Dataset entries
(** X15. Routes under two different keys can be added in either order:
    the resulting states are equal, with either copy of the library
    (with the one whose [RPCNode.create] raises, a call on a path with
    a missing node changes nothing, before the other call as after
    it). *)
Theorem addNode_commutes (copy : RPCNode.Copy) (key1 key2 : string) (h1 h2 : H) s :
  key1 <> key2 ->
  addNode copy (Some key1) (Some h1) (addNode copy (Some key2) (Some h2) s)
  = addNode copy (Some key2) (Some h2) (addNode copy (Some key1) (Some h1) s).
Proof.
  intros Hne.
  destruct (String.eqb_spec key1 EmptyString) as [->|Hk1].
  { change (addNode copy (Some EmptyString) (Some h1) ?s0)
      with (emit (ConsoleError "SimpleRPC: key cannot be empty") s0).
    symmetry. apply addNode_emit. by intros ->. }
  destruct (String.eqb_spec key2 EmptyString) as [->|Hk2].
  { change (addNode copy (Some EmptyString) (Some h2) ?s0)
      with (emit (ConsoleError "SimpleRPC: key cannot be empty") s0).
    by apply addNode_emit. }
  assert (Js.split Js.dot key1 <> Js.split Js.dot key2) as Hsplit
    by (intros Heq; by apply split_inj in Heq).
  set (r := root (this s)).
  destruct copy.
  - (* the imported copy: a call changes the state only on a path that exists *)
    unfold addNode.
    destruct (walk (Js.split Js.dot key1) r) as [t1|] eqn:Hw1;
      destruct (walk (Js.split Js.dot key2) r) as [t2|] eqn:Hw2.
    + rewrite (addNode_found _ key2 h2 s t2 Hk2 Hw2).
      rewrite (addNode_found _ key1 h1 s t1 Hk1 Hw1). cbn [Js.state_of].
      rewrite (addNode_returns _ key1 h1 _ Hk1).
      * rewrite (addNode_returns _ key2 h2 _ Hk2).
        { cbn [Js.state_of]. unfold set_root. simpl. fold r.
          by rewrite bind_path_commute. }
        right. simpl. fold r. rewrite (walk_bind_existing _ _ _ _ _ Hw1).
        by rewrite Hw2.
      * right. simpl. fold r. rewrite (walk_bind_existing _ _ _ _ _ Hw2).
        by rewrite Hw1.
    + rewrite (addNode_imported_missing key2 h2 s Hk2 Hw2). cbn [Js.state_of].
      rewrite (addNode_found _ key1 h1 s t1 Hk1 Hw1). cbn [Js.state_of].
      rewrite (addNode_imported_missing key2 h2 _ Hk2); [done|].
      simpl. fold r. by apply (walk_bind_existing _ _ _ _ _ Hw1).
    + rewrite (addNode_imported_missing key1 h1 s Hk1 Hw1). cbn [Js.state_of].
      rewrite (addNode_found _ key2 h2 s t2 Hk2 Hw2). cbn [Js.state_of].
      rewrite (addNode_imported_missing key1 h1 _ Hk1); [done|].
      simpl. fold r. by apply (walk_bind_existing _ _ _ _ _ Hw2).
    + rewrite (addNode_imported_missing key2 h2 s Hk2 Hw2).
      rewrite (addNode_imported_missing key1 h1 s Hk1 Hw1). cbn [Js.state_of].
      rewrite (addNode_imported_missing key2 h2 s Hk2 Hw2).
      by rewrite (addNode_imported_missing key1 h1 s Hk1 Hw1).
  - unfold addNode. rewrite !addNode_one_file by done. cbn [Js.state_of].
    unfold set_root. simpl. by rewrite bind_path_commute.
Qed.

## Assignment
Repeat, exactly as they stand, the line that contains "apply (walk_bind_existing _ _ _ _ _ Hw1)." and all the lines after it in the data above.

## Result for this task
      simpl. fold r. by apply (walk_bind_existing _ _ _ _ _ Hw1).
    + rewrite (addNode_imported_missing key1 h1 s Hk1 Hw1). cbn [Js.state_of].
      rewrite (addNode_found _ key2 h2 s t2 Hk2 Hw2). cbn [Js.state_of].
      rewrite (addNode_imported_missing key1 h1 _ Hk1); [done|].
      simpl. fold r. by apply (walk_bind_existing _ _ _ _ _ Hw2).
    + rewrite (addNode_imported_missing key2 h2 s Hk2 Hw2).
      rewrite (addNode_imported_missing key1 h1 s Hk1 Hw1). cbn [Js.state_of].
      rewrite (addNode_imported_missing key2 h2 s Hk2 Hw2).
      by rewrite (addNode_imported_missing key1 h1 s Hk1 Hw1).
  - unfold addNode. rewrite !addNode_one_file by done. cbn [Js.state_of].
    unfold set_root. simpl. by rewrite bind_path_commute.
Qed.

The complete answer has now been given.